Not one given to caution, Galton proclaimed, “There is no escape from the conclusion that nature prevails enormously over nurture when the differences of nurture do not exceed what is commonly to be found among persons of the same rank of society and in the same country.” From a contemporary perspective, the study was simplistic, imprecise,
and far from conclusive. Still, it was a notable first, and the twin study method has been an important research strategy ever since and the most nearly definitive way of assessing the influences of heredity and environment on intelligence, personality traits, and other psychological characteristics.

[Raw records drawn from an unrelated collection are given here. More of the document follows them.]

Lemma receive_turn_at n ns fd readable :
  ∃ (b : bool) w' tr, receive (loop_kernel c n incoming) fd readable (look ([], ns) w) = Some (b, w') ∧
    turn incoming w w' tr [] [] ∧
    (b = true → fd = c) ∧
    (fd = c → readable = true → accepted_fds (trace w) ≠ [] → incoming ≠ [] → b = true) ∧
    (b = true → (length incoming ≤ S n)%nat → received_from c tr = incoming) ∧
    (b = false → connections w' = connections w).
Proof using Hl Hc BoundedQueueLaws0 BoundedQueueLaws1.
  pose proof (sys_gateway _ (loop_system _ _ _ _ _ Hl)) as Hw.
  pose proof (look_ok ([], ns) _ Hw) as Hw1.
  destruct readable.
  2: { exists false, (look ([], ns) w), []. split; [done|]. split; [|done].
       by apply (turn_nothing ([], ns)); rewrite ?app_nil_r. }
  destruct (receive_ok _ (loop_kernel_ok n _ (loop_u8 Hl)) fd _ Hw1) as (b & w' & Hrun & _ & Hcase).
  exists b, w'. destruct (connections (look ([], ns) w) !! fd) as [conn|] eqn:Hconn.
  2: { destruct Hcase as [-> ->]. exists []. split; [done|]. split; [|split; [done|split; [|by split]]].
       - by apply (turn_nothing ([], ns)); rewrite ?app_nil_r.
       - intros -> _ Ha _. destruct (loop_table _ _ _ _ _ Hl) as [(_ & Ha' & _)|(conn & Hcs & _)]; [done|].
         cbn [connections look set_rsp_queue set_cmd_queue] in Hconn. by rewrite Hcs, lookup_singleton_eq in Hconn. }
  destruct (only_connection fd conn Hconn) as (-> & _).
  cbn [k_recv loop_kernel] in Hcase. destruct (decide (c = c ∧ incoming ≠ [])) as [[_ Hne]|Hno].
  2: { destruct Hcase as [-> ->]. eexists. split; [exact Hrun|]. split; [|split; [done|split; [|by split]]].
       - by apply (turn_nothing ([], ns)).
       - intros _ _ _ Hin. exfalso. by apply Hno. }
  set (m := (S n `min` Z.to_nat read_buf_size)%nat) in *. cbv zeta in Hcase. rewrite decide_True in Hcase.
  2: { pose proof (loop_length Hl) as Hlen. pose proof (loop_counts _ _ _ _ _ Hl) as Hcount. unfold buffered in Hlen.
       cbn [connections look set_rsp_queue set_cmd_queue] in Hconn. rewrite Hconn in Hlen. rewrite length_take.
       unfold kFrameSize, parser_capacity in *. lia. }
  destruct Hcase as (-> & p & _ & Hp & ->). eexists. split; [exact Hrun|].
  assert (received_from c [Recv c (RecvData (take m incoming))] = take m incoming) as Hrecv.
  { unfold received_from. simpl. rewrite decide_True by done. simpl. apply app_nil_r. }
  split; [|split; [done|split; [done|split; [|done]]]].
  - apply (turn_look ([], ns)); [done|]. split; [reflexivity|by rewrite app_nil_r|done|].
    eapply effect_received; [exact Hconn|done|exact Hp|]. unfold shows. rewrite Hrecv. done.
  - intros _ Hn. rewrite Hrecv. apply firstn_all2. unfold m.
    pose proof (loop_length Hl) as Hlen. pose proof (loop_counts _ _ _ _ _ Hl) as Hcount.
    unfold kFrameSize, read_buf_size in *. lia.
Qed.

(** A whole frame in the parser is the next order. *)
Lemma buffered_frame :
  (kFrameSize ≤ length (buffered w))%nat →
  (e < k)%nat ∧ take kFrameSize (buffered w) = order_frame (Z.of_nat e + 1).
Proof using Hl.
  intros Hlen. pose proof (loop_length Hl) as Hb. assert (e < k)%nat as Hek by (unfold kFrameSize in *; lia).
  split; [done|]. pose proof (loop_bytes _ _ _ _ _ Hl) as E'.
  replace (k - e)%nat with (S (k - e - 1)) in E' by lia.
  rewrite Nat2Z.inj_succ, seqZ_cons, Z.pred_succ, fmap_cons, concat_cons in E' by lia.
  apply (f_equal (take kFrameSize)) in E'. rewrite take_app_le in E' by done.
  rewrite take_app_length' in E' by by rewrite length_order_frame. exact E'.
Qed.

Lemma parse_turn_at n ns conn :
  connections w !! c = Some conn →
  ∃ (b : bool) w' new, parse_body (loop_kernel c n incoming) c false (look ([], ns) w) = Some ((false, b), w') ∧
    turn incoming w w' [] new [] ∧ length new = Nat.b2n b ∧ is_Some (connections w' !! c) ∧
    (b = true ↔ (kFrameSize ≤ length (buffered w))%nat) ∧ (b = false → connections w' = connections w).
Proof using Hl Htotal BoundedQueueLaws0 BoundedQueueLaws1.
  intros Hconn. destruct (only_connection c conn Hconn) as (_ & _ & Htok & Hn & _ & Hu & Hp).
  pose proof (sys_gateway _ (loop_system _ _ _ _ _ Hl)) as Hw. pose proof (look_ok ([], ns) _ Hw) as Hw1.
  destruct (try_parse_refines (Connection.parser conn) DecodedMessage.default Hp)
    as (st & p & msg & Htry & Hp' & Hspec & Hsame).
  pose proof buffered_frame as Hframe. unfold buffered in *. rewrite Hconn in *. unfold spec_try_parse in Hspec.
  destruct (decide (length (contents parser_capacity (Connection.parser conn)) < kFrameSize)%nat) as [Hlt|Hge].
  { injection Hspec as -> _ ->. rewrite Hsame in Htry by done.
    exists false, (look ([], ns) w), []. split; [|split; [|split; [done|split; [by exists conn|split; [|done]]]]]; [| |split; [done|lia]].
    - by apply (parse_body_done (loop_kernel c n incoming) c (look ([], ns) w) conn _ false Hconn Htry).
    - by apply (turn_nothing ([], ns)); rewrite ?app_nil_r. }
  destruct (Hframe ltac:(lia)) as [Hek Htake]. pose proof (loop_counts _ _ _ _ _ Hl) as Hcount.
  assert (is_u64 (Z.of_nat e + 1)) as Hu' by (split; lia). rewrite Htake, (parse_order_frame _ Hu') in Hspec.
  set (msg1 := request_message _) in Hspec. injection Hspec as -> Hcont ->.
  pose proof (parse_body_message (loop_kernel c n incoming) c (look ([], ns) w) conn p _ Hconn
    (ok_cmd_queue _ Hw1) Htry) as Hbody.
  unfold answer in Hbody. rewrite Hn, decide_True in Hbody by done.
  cbn [DecodedMessage.type request_message order] in Hbody.
  change (command_of _ _) with (order_command (Connection.token conn) (Z.of_nat e + 1)) in Hbody.
  change (DecodedMessage.type _) with MessageType.NewOrder in Hbody. cbv iota in Hbody.
  rewrite Htok, wrap_uint in Hbody by (split; lia). set (cmd := order_command _ _) in *.
  pose proof (loop_in_flight Hl) as Hfly. pose proof (q_limit_pos (Q:=CQ) (T:=EngineCommand.t)) as Hroom.
  destruct (q_push_latest (cmd_queue w) cmd (ok_cmd_queue _ Hw)) as [q Hpush]; [lia|].
  destruct (q_push_spec _ cmd (ok_cmd_queue _ Hw1)) as (b & q1 & E1 & Hres).
  unfold perform in Hbody. cbn [cmd_queue look set_rsp_queue set_cmd_queue fst] in Hbody, E1, Hres.
  rewrite Hpush in Hbody, E1. injection E1 as <- <-. apply push_items in Hres.
  pose proof (kept_items _ _ (q_look_spec [] _ (ok_cmd_queue _ Hw))) as Hitems. rewrite Hitems in Hres.
  exists true. eexists _, [cmd]. split; [exact Hbody|]. split; [|split; [done|split; [|split; [split; [lia|done]|done]]]].
  - split; [by rewrite app_nil_r|exact Hres| |].
    + exact (eq_sym (kept_items _ _ (q_look_spec ns _ (ok_rsp_queue _ Hw)))).
    + unfold cmd. rewrite <- Hn. eapply effect_submitted; [exact Hconn|by rewrite Hn| |done].
      rewrite Hn, <- Htake, Hcont. by rewrite take_drop.
  - cbn [connections set_connections]. rewrite lookup_insert_eq. by eexists.
Qed.
(* ===== verification/Roundtrip.v ===== *)
(** * The benchmark runs through

    What the client of [epoll_bench_client.cpp] sees of the server of
    [epoll_server.cpp] in the machine of [Loopback], under every interleaving
    of client, gateway thread and matching thread, every segmentation of the
    byte streams and whatever [epoll_wait] reports. *)

From S2P Require Import Prelude Protocol Codec Wire Ring FrameParser Stream Session.
From S2P Require Import EngineMessages Queue Matching Gateway GatewayInvariant GatewayRequests.
From S2P Require Import GatewayProperties BenchClient System SystemInvariant SystemRuns Loopback.
From S2P Require Import LoopbackInvariant.

(** ** Every run can be finished *)

Section completion.
Context {CQ RQ E : Type}.
Context `{!BoundedQueue CQ EngineCommand.t, !BoundedQueue RQ EngineResponse.t, !EventFd E}.
Context `{!BoundedQueueLaws CQ EngineCommand.t, !BoundedQueueLaws RQ EngineResponse.t}.
Context `{!EventFdLaws E}.
Context (c event_fd listen_fd : Z) (total : nat) (clock : list call → Z).
Context (Hc : 0 ≤ c) (Htotal : Z.of_nat total < 2 ^ 64 - 2).
Abbreviation loop := (loop (CQ:=CQ) (RQ:=RQ) (E:=E)).
Abbreviation loop_at := (loop_at c total clock).
Abbreviation runs := (rtc (loop_steps c event_fd listen_fd total)).
Implicit Types (l : loop).

Lemma reachable_at l :
  loop_reachable c event_fd listen_fd total l → ∃ k e a r, loop_at k e a r l.
Proof using Hc Htotal BoundedQueueLaws0 BoundedQueueLaws1 EventFdLaws0.
  intros Hr. apply (rtc_ind_r (R:=loop_steps c event_fd listen_fd total) (λ l, ∃ k e a r, loop_at k e a r l)
    loop_start); [exists 0%nat, 0%nat, 0%nat, 0%nat; apply loop_start_at| |exact Hr].
  intros l1 l2 _ [m Hstep] (k & e & a & r & Hl).
  destruct (loop_step_at c event_fd listen_fd total clock Hc Htotal k e a r l1 m l2 Hl Hstep)
    as (k' & e' & a' & r' & Hl' & _). by exists k', e', a', r'.
Qed.

(** How far a run is: whether the connection was accepted, and what was sent,
    submitted, answered and received. *)
Definition accepts l : nat := match accepted_fds (trace (gateway (server l))) with [] => 0 | _ => 1 end.
Definition progress (k e a r : nat) l : nat := accepts l + k + e + a + r.

(** A run on to a state that is no less far. *)
Definition onward (k e a r : nat) l (P : nat → nat → nat → nat → loop → Prop) : Prop :=
  ∃ l' k' e' a' r', runs l l' ∧ loop_at k' e' a' r' l' ∧ (k ≤ k' ∧ e ≤ e' ∧ a ≤ a' ∧ r ≤ r')%nat ∧
    (accepts l ≤ accepts l')%nat ∧ P k' e' a' r' l'.

Lemma accepts_mono l l' :
  (accepted_fds (trace (gateway (server l))) ≠ [] → accepted_fds (trace (gateway (server l'))) ≠ []) →
  (accepts l ≤ accepts l')%nat.
Proof. unfold accepts. destruct (accepted_fds (trace (gateway (server l)))), (accepted_fds _); try lia. by intros []. Qed.

Lemma onward_trans k e a r l P Q :
  onward k e a r l P → (∀ k' e' a' r' l', loop_at k' e' a' r' l' → P k' e' a' r' l' → onward k' e' a' r' l' Q) →
  onward k e a r l Q.
Proof.
  intros (l1 & k1 & e1 & a1 & r1 & H1 & Hl1 & Hn1 & Ha1 & HP) Hnext.
  destruct (Hnext _ _ _ _ _ Hl1 HP) as (l2 & k2 & e2 & a2 & r2 & H2 & Hl2 & Hn2 & Ha2 & HQ).
  exists l2, k2, e2, a2, r2. split_and!; try done; try lia. by etrans.
Qed.

Lemma onward_here k e a r l (P : nat → nat → nat → nat → loop → Prop) :
  loop_at k e a r l → P k e a r l → onward k e a r l P.
Proof. intros Hl HP. exists l, k, e, a, r. split_and!; try done. Qed.

(** One step of [main]. *)
Lemma onward_main k e a r l n ns evs (P : nat → nat → nat → nat → loop → Prop) :
  loop_at k e a r l →
  (∀ l' e' a', main_result c event_fd listen_fd total clock n ns evs k e a r l l' e' a' → P k e' a' r l') →
  onward k e a r l P.
Proof using Hc Htotal BoundedQueueLaws0 BoundedQueueLaws1 EventFdLaws0.
  intros Hl HP. destruct (main_at c event_fd listen_fd total clock Hc Htotal k e a r l n ns evs Hl)
    as (l' & e' & a' & Hrun & Hres). pose proof Hres as [Hl' Hn _ Hacc _ _].
  exists l', k, e', a', r. split_and!; try done; try lia.
  - eapply rtc_once. by eexists.
  - by apply accepts_mono.
  - by apply HP.
Qed.
(* ===== verification/Server.v ===== *)
(** * The server from its start to its exit

    [main] of [core/order_entry/examples/epoll_server.cpp] as one program:
    start-up ([Startup]), the event loop interleaved with the matching thread
    ([System]) and the exit, for every schedule of the two threads. *)

From S2P Require Import Prelude Calls Startup Protocol Codec Wire Ring FrameParser Stream Session.
From S2P Require Import EngineMessages Queue Matching Gateway GatewayInvariant GatewayRequests.
From S2P Require Import Spsc SpscSequential SpscQueue GatewayProperties System SystemInvariant SystemRuns.

Section server.
Context {CQ RQ E : Type}.
Context `{!BoundedQueue CQ EngineCommand.t, !BoundedQueue RQ EngineResponse.t, !Matching.EventFd E}.
Context (boot : history Startup.request → Startup.request → Z) (os : Kernel).
Abbreviation system := (system (CQ:=CQ) (RQ:=RQ) (E:=E)).

(** The calls of the straight-line parts and those of the gateway. *)
Inductive ending : Type :=
| Returned (code : Z) (calls : history Startup.request) (net : list syscall)
| Aborted (calls : history Startup.request)                                   (** [std::terminate] *)
| Serving (listen_fd event_fd epoll_fd : Z) (calls : history Startup.request) (s : system).

(** [matching.join()] returns when the thread has stopped. *)
Definition exit_main (listen_fd event_fd epoll_fd : Z) (calls : history Startup.request) (s : system)
    : option ending :=
  match System.main s, engine s with
  | Joining, Stopped =>
      '(_, w) ← close_all (gateway s);
      let '(code, calls) := finish boot listen_fd event_fd epoll_fd calls in
      Some (Returned code calls (trace w))
  | _, _ => Some (Serving listen_fd event_fd epoll_fd calls s)
  end.

(** [main] under a schedule. *)
Definition main (ms : list move) : option ending :=
  let '(out, calls) := start_up boot [] in
  match out with
  | ReturnOne => Some (Returned 1 calls [])
  | Terminated => Some (Aborted calls)
  | Running listen_fd event_fd epoll_fd =>
      s ← run_moves os event_fd listen_fd start ms;
      exit_main listen_fd event_fd epoll_fd calls s
  end.

Context `{!BoundedQueueLaws CQ EngineCommand.t, !BoundedQueueLaws RQ EngineResponse.t}.
Context `{!EventFdLaws E}.
Context (Hos : kernel_ok os).

Lemma run_moves_defined event_fd listen_fd ms (s : system) :
  system_ok s → ∃ s', run_moves os event_fd listen_fd s ms = Some s' ∧ system_ok s'.
Proof using BoundedQueueLaws0 BoundedQueueLaws1 EventFdLaws0 Hos.
  revert s. induction ms as [|m ms IH]; intros s Hs; [by exists s|]. cbn [run_moves].
  assert (∃ s1, run_move os event_fd listen_fd s m = Some s1 ∧ system_ok s1) as (s1 & -> & Hs1);
    [|by apply IH].
  destruct m as [ns poll|ns]; cbn [run_move].
  - destruct (main_moves_ok os Hos event_fd listen_fd s ns poll Hs)
      as (pc & w & e & stop & new & gone & _ & -> & _ & Hs' & _). by eexists.
  - destruct (engine_moves_ok s ns Hs) as (pc & cq & rq & e & taken & pushed & -> & _ & Hs'). by eexists.
Qed.

(** Leaving the event loop, when there is room for the shutdown command. *)
Lemma leave_loop event_fd listen_fd (s : system) :
  system_ok s → System.main s = Waiting →
  Z.of_nat (length (q_items (cmd_queue (gateway s)))) < q_limit (Q:=CQ) (T:=EngineCommand.t) →
  ∃ s', main_moves os event_fd listen_fd s ([], []) PollFailed = Some s' ∧ system_ok s' ∧
    System.main s' = Joining ∧ has_shutdown (submitted s') ∧
    q_items (cmd_queue (gateway s')) = q_items (cmd_queue (gateway s)) ++ [shutdown_command].
Proof using BoundedQueueLaws0 BoundedQueueLaws1 EventFdLaws0 Hos.
  intros Hs Hm Hroom. pose proof (sys_gateway _ Hs) as Hw.
  destruct (main_moves_ok os Hos event_fd listen_fd s ([], []) PollFailed Hs)
    as (pc & w & e & stop & new & gone & Hstep & Hmove & _ & Hs' & _).
  eexists. split; [exact Hmove|]. split; [done|]. rewrite Hm in Hstep. cbn [main_step] in Hstep.
  destruct (q_push_latest (cmd_queue (gateway s)) shutdown_command (ok_cmd_queue _ Hw) Hroom) as [q E'].
  destruct (q_look_spec [] _ (ok_cmd_queue _ Hw)) as [Kq Ki _ _ _].
  destruct (q_push_spec _ shutdown_command Kq) as (b & q1 & E1 & Hres).
  rewrite E' in E1. injection E1 as <- <-. apply push_items in Hres. rewrite Ki in Hres.
  unfold push_command in Hstep. cbn [cmd_queue look set_rsp_queue set_cmd_queue fst] in Hstep.
  rewrite E' in Hstep. cbn [mbind option_bind] in Hstep. injection Hstep as <- <- <-.
  split; [done|]. split; [|exact Hres]. simpl. rewrite Hres, drop_app_length. apply has_shutdown_app. right.
  by apply has_shutdown_singleton.
Qed.

End server.

Arguments ending : clear implicits.
Arguments Returned {CQ RQ E}.
Arguments Aborted {CQ RQ E}.
Arguments Serving {CQ RQ E}.

(** ** Properties *)

Abbreviation server_ending E := (ending CommandQueue ResponseQueue E).

Lemma finish_run kernel l e p tr :
  open_descriptors tr = [l; e; p] →
  ∃ tr', finish kernel l e p tr = (0, tr') ∧ open_descriptors tr' = [] ∧ threads tr' = threads tr.
Proof.
  intros Ho. pose proof (finish_closes kernel l e p tr Ho) as Hc.
  eexists. split; [reflexivity|]. split; [exact Hc|]. rewrite !threads_snoc. simpl. by rewrite !app_nil_r.
Qed.

(** The two ways on from the event loop. *)
Lemma exit_main_spec {E} {HE : Matching.EventFd E} {HL : EventFdLaws E} boot l e p tr
    (s : system (CQ:=CommandQueue) (RQ:=ResponseQueue) (E:=E)) :
  system_ok s → open_descriptors tr = [l; e; p] →
  (System.main s = Joining ∧ engine s = Stopped ∧ ∃ tr' net, exit_main boot l e p tr s = Some (Returned 0 tr' net) ∧
     open_descriptors tr' = [] ∧ open_fds net = ∅ ∧ threads tr' = threads tr ∧
     trace (gateway s) `prefix_of` net) ∨
  (exit_main boot l e p tr s = Some (Serving l e p tr s) ∧ (System.main s = Joining → engine s ≠ Stopped)).
Proof.
  intros Hs Ho. unfold exit_main. destruct (System.main s); try (by right).
  destruct (engine s); try (by right). left. split; [done|]. split; [done|].
  destruct (close_all_ok (gateway s) (sys_gateway _ Hs)) as (w & -> & Hopen & fds & _ & _ & Htr).
  destruct (finish_run boot l e p tr Ho) as (tr' & E' & Ho' & Hth). cbn [mbind option_bind]. rewrite E'.
  exists tr', (trace w). split_and!; try done. rewrite Htr. by apply prefix_app_r.
Qed.

(** C17: The whole server, for every environment and every schedule of its two
    threads: no undefined behaviour.  If [main] returns, every descriptor it
    ever opened is closed.  It returns 0 only from [matching.join()], in the
    state the schedule leads to, when the one matching thread it started has
    stopped; it returns 1 before any thread was started.  It is terminated
    only when the thread or the epoll instance cannot be had.  Otherwise it
    is serving, with its three descriptors open, in a state its threads can
    reach, and waits in [join] only for a thread that has not stopped. *)
Theorem server_main_outcome {E} (HE : Matching.EventFd E) (HL : EventFdLaws E) boot os ms :
  fresh_descriptors boot → kernel_ok os →
  ∃ out : server_ending E, main boot os ms = Some out ∧
    match out with
    | Returned code calls net =>
        open_descriptors calls = [] ∧ open_fds net = ∅ ∧
        (code = 0 ∧ (∃ l e p s, (start_up boot []).1 = Running l e p ∧ threads calls = [e] ∧
           run_moves os e l start ms = Some s ∧ System.main s = Joining ∧ engine s = Stopped ∧
           trace (gateway s) `prefix_of` net) ∨
         code = 1 ∧ threads calls = [] ∧ net = [])
    | Aborted calls => ∃ e, e ∈ open_descriptors calls ∧
        (failed calls (StartThread e) ∨ failed calls EpollCreate ∧ threads calls = [e])
    | Serving l e p calls s =>
        open_descriptors calls = [l; e; p] ∧ NoDup [l; e; p] ∧ threads calls = [e] ∧
        run_moves os e l start ms = Some s ∧ system_reachable os e l s ∧
        (System.main s = Joining → engine s ≠ Stopped)
    end.
Proof.
  intros Hboot Hos. pose proof (start_up_spec boot Hboot) as Hstart. unfold main.
  destruct (start_up boot []) as [[l e p| |] calls].
  - destruct Hstart as (Ho & Hnd & Hth & _).
    destruct (run_moves_defined os Hos e l ms start start_ok) as (s & Hrun & Hs).
    rewrite Hrun. cbn [mbind option_bind].
    destruct (exit_main_spec boot l e p calls s Hs Ho) as
      [(Hm & Hst & tr' & net & -> & Ho' & Hn & Hth' & Hpre)|[-> Hne]].
    + eexists. split; [done|]. split_and!; [done|done|]. left. split; [done|].
      exists l, e, p, s. split_and!; try done. congruence.
    + eexists. split; [done|]. split_and!; try done. by eapply run_moves_reach.
  - eexists. split; [reflexivity|]. destruct Hstart as (Ho & Hth & _). split_and!; [done|done|]. by right.
  - eexists. split; [reflexivity|]. exact Hstart.
Qed.

Lemma server_main_outcome_witness :
  ∃ calls net, main sample_os (sample_kernel sample_bytes)
      (MoveMain ([], []) PollFailed :: engine_alone 1) = Some (Returned (E:=N) 0 calls net : server_ending N) ∧
    open_descriptors calls = [] ∧ open_fds net = ∅.
Proof.
  destruct (server_main_outcome _ _ sample_os (sample_kernel sample_bytes)
    (MoveMain ([], []) PollFailed :: engine_alone 1) sample_os_fresh) as (out & E & H).
  - apply sample_kernel_ok; apply sample_bytes_ok.
  - assert ((λ out : server_ending N, match out with Returned code _ _ => Some code | _ => None end) <$>
      main sample_os (sample_kernel sample_bytes) (MoveMain ([], []) PollFailed :: engine_alone 1) = Some (Some 0))
      as Hcode by (vm_compute; reflexivity).
    rewrite E in Hcode. destruct out as [code calls net| |]; [|discriminate Hcode|discriminate Hcode].
    cbn [fmap option_fmap option_map] in Hcode. injection Hcode as ->. destruct H as (H1 & H2 & _).
    exists calls, net. exact (conj E (conj H1 H2)).
Defined.

(** C36: The server can always be brought to its end: when it sleeps in
    [epoll_wait] with room in the command queue, there is a schedule after
    which [main] returns 0, no longer than the commands that wait require. *)
Theorem server_can_exit {E} (HE : Matching.EventFd E) (HL : EventFdLaws E) boot os ms l e p calls
    (s : system (CQ:=CommandQueue) (RQ:=ResponseQueue) (E:=E)) :
  fresh_descriptors boot → kernel_ok os →
  main boot os ms = Some (Serving l e p calls s : server_ending E) → System.main s = Waiting →
  Z.of_nat (length (q_items (cmd_queue (gateway s)))) < usable V3 kQueueCapacity →
  ∃ ms' calls' net, main boot os (ms ++ ms') = Some (Returned 0 calls' net : server_ending E) ∧
    (length ms' ≤ 3 * length (q_items (cmd_queue (gateway s))) + 6)%nat.
Proof.
  intros Hboot Hos Hmain Hwait Hroom. pose proof (start_up_spec boot Hboot) as Hstart. unfold main in *.
  destruct (start_up boot []) as [[l' e' p'| |] tr]; [|done|done]. destruct Hstart as (Ho & _).
  destruct (run_moves_defined os Hos e' l' ms start start_ok) as (s0 & Hrun & Hs).
  rewrite Hrun in Hmain. cbn [mbind option_bind] in Hmain.
  destruct (exit_main_spec boot l' e' p' tr s0 Hs Ho) as [(_ & _ & ? & ? & Hx & _)|[Hx _]];
    rewrite Hx in Hmain; [done|]. injection Hmain as -> -> -> -> ->.
  destruct (leave_loop os Hos e l s Hs Hwait Hroom) as (s1 & Hmove & Hs1 & Hm1 & Hsd & Hitems).
  destruct (engine_run os e l _ s1 Hs1 (le_n _)) as (s2 & k & Hk & Hn & Hs2 & Hm2 & Hsub & _ & _ & _ & Hidle).
  assert (engine s2 = Stopped) as Hst.
  { destruct Hidle as [?|[_ Hempty]]; [done|]. apply (sys_stopped _ Hs2).
    rewrite <- Hsub, (sys_commands _ Hs2), Hempty in Hsd.
    apply has_shutdown_app in Hsd as [?|?%has_shutdown_nil]; done. }
  exists (MoveMain ([], []) PollFailed :: engine_alone k).
  destruct (exit_main_spec boot l e p calls s2 Hs2 Ho) as [(_ & _ & tr' & net & Hx' & _)|[_ Hno]].
  - exists tr', net. rewrite run_moves_app, Hrun. cbn [mbind option_bind run_moves run_move].
    rewrite Hmove. cbn [mbind option_bind]. rewrite Hn. cbn [mbind option_bind]. split; [exact Hx'|].
    unfold engine_work in Hk. rewrite Hitems, length_app in Hk. unfold engine_alone. rewrite length_cons, length_replicate.
    destruct (engine s1); simpl in *; lia.
  - by destruct Hno; [congruence|].
Qed.

Lemma server_can_exit_witness :
  ∃ ms' calls' net, main sample_os (sample_kernel sample_bytes) ms' =
    Some (Returned 0 calls' net : server_ending N) ∧ (length ms' ≤ 6)%nat.
Proof.
  destruct (server_can_exit _ _ sample_os (sample_kernel sample_bytes) [] 3 4 5
    (start_up sample_os []).2 start sample_os_fresh) as (ms' & calls' & net & Hrun & Hl).
  - apply sample_kernel_ok; apply sample_bytes_ok.
  - vm_compute. reflexivity.
  - reflexivity.
  - vm_compute. reflexivity.
  - exists ms', calls', net. split; [exact Hrun|]. exact Hl.
Defined.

Finally, Galton discussed in
Inquiries
his development of a number of mental tests in order quickly and simply to identify persons of superior intelligence, as part of his grand dream of improving the human race through eugenics. The year after
Inquiries
appeared, he began his trials of the tests at the International Health Exhibition, and when the fair closed down, he got permission from the South Kensington Museum to continue operating the laboratory there for a number of years. During that time he devised a number of new mental tests, among them a bar with a variable distance on it to test the ability to estimate extension, a rotating disk to test the ability to judge perpendicularity, sets of weights to be arranged in order of heaviness, and sets of bottles that contained aromatic material to be arranged according to intensity of odor.
13

Galton was in his late sixties, far beyond the age at which scientists usually make their important discoveries, when he made his most important one. Appropriately, it involved his lifelong obsession, counting. Each kind of measurement made in the Anthropometric Laboratory had yielded a bell-shaped probability curve, but Galton sensed that he might glean other and highly significant information if he could discover how the different sets of measurements were related to one another. Some of the relationships were obvious—taller people, for instance, tended to weigh more—but what was the relationship between other sets of measurements? Which of them varied together and in the same degree? What did it mean if they did not vary in the same degree? Only by knowing how the data were related and which measures had little connection with the others would he be able to design an ideal battery of tests indicative of intelligence.

Galton had been led to consider this problem by an odd finding in his studies of hereditary genius: the children of unusual parents were generally less unusual. In terms of physical traits, for instance, the children of tall parents tended to be less tall, though still above average, and the children of short parents not as short, though still below average, a tendency Galton called “regression towards mediocrity” (later, the term became “regression towards the mean”). He wanted to know what it indicated about the strength of heredity and how he could express it
mathematically. On the face of it, this seemed a purely intellectual puzzle; as it turned out, the solution to the problem would become one of the most useful research tools in psychology and many other sciences.